Таким образом, именно в лоне пережитого в течение первых лет жизни опыта подавленности и устрашения вводится индивид в тот мираж владения своими функциями, где субъективность его пребудет расколотой, — мираж, чье образование в воображении, наивно объективированное психологами в качестве синтетической функции Я, демонстрирует, скорее, условие, которое открывает его отчуждающей диалектике Раба и Господина.
Но если опыт этот — который в целом ряде моментов инстинктуальных циклов, и особенно в парадировании, предваряющем цикл сексуальный, со всеми обманами и отклонениями в поведении, которое этими циклами предусмотрено, прочитывается также и в поведении животных — действительно вмещает в себя значение, придающее человеческому субъекту устойчивую структуру, то объясняется это тем, что получает он его в результате напряжения, испытываемого им в связи с бессилием, обусловленным той преждевременностью рождения, характерные следы которой находят биологи в анатомическом различии человека, ставя нас перед фактом, где узнается требуемая Гегелем в качестве условия плодотворного недуга трещина природной гармонии, та счастливая ошибка жизни, в силу которой человек, различая себя от своей сущности, открывает для себя тем самым и собственное существование.

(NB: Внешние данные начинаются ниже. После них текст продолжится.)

(** * StockAnalysis: Elliott-wave projection engine and chart viewport

    A shallow embedding of the calculation core of the wave calculator
    ([CalculatorView], the "Logic Core" effect) and of the indexing model of
    the interactive chart ([SmartChartComponent]).

    Numbers.  A JavaScript [number] is modelled as an exact rational ([Q]):
    rounding of IEEE doubles, [NaN] and the infinities are outside the model,
    and so is a division by zero; the statements below keep every divisor
    positive.  Where a statement is about the value a computation rounds to,
    it is made over a second model of the projection engine on binary64
    floats ([CalculatorDouble]).
    Numeric results are compared with [==] ([Qeq]) where a value has to be
    normalised, and with [=] where the code builds the very same expression.
    Integer-valued numbers (array indices, lengths) are [Z] or [nat]. *)

From Stdlib Require Import QArith ZArith List String Bool Lia Lqa Qround Qabs.
From Stdlib Require Import Permutation.
From Stdlib Require Floats.
Import ListNotations.

Local Open Scope Q_scope.

(** ** Number helpers *)

(** [a <= b] and [a >= b] on numbers, as the boolean tests of the source. *)
Definition num_le (a b : Q) : bool := Qle_bool a b.
Definition num_ge (a b : Q) : bool := Qle_bool b a.
Definition num_lt (a b : Q) : bool := negb (Qle_bool b a).
Definition num_gt (a b : Q) : bool := negb (Qle_bool a b).

Definition Math_max (a b : Q) : Q := if Qle_bool a b then b else a.
Definition Math_min (a b : Q) : Q := if Qle_bool a b then a else b.
Definition Math_floor (a : Q) : Z := Qfloor a.
Definition Math_ceil (a : Q) : Z := Qceiling a.
(** [Math.round] rounds half-way cases towards plus infinity. *)
Definition Math_round (a : Q) : Z := Qfloor (a + (1 # 2)).

(** ** types.ts *)

(** [number | ''] : the empty string is [None]. *)
Definition field := option Q.

Module WaveInputs.
Record t := mk {
  p0 : field;
  p1 : field;
  p2 : field;
  p3 : field;
  current : field
}.
End WaveInputs.

(** The literal type [0.382 | 0.5 | 0.618]. *)
Inductive FibRatio := R0382 | R05 | R0618.

Definition ratio_value (r : FibRatio) : Q :=
  match r with
  | R0382 => 0.382
  | R05 => 0.5
  | R0618 => 0.618
  end.

Module CalculationResult.
Record t := mk {
  isValid : bool;
  error : option string;
  w1Height : Q;
  w2RetracementPct : Q;
  w3Min : Q;
  w3Gold : Q;
  w4Target : Q;
  w5Target : Q;
  selectedRatio : Q;
  usingManualP3 : bool
}.

(** [{ ...prev, isValid: false, error: e }] *)
Definition invalidate (prev : t) (e : option string) : t :=
  mk false e (w1Height prev) (w2RetracementPct prev) (w3Min prev)
     (w3Gold prev) (w4Target prev) (w5Target prev) (selectedRatio prev)
     (usingManualP3 prev).
End CalculationResult.

Module CandleData.
Record t := mk {
  date : string;
  open : Q;
  high : Q;
  low : Q;
  close : Q;
  volume : Q
}.
End CandleData.

Inductive PointType := Tp0 | Tp1 | Tp2.

Module ChartPoint.
Record t := mk {
  index : Z;
  price : Q;
  date : string;
  type : PointType
}.

(** [{ ...p, index: i }] *)
Definition with_index (p : t) (i : Z) : t :=
  mk i (price p) (date p) (type p).
End ChartPoint.

(** ** components/Calculator.tsx : the projection engine *)

Module Calculator.
Import CalculationResult.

Единственной реальностью за тем новым очарованием, которое приобретает для человека воображаемая функция, является на самом деле прикосновение смерти, печать которого он получает при рождении. Ибо перед нами тот же "инстинкт смерти", который проявляется в этой функции и у животного — чтобы убедиться в этом, достаточно, принять во внимание то, что субъективность, служа в сексуальном цикле специфической фиксации на сексуальном партнере, не отличается в нем от пленяющего ее образа, и что индивидуум оказывается при этом лишь мимотечением этого воспроизведенного в жизни представлением образа. Разница лишь в том, что человеку образ этот
открывает свое смертоносное значение, а одновременно и саму смерть: что она существует. Но дается ему этот образ лишь как образ другого, и оказывается, таким образом, у него похищен.
В итоге Я всегда оказывается только половиной субъекта — причем той, которую, находя, он одновременно теряет. Понятно теперь, что он за нее держится, стараясь удержать ее во всем, что, будь то в другом или в нем самом, мнится ему ее двойником и принимает сходный с ней облик.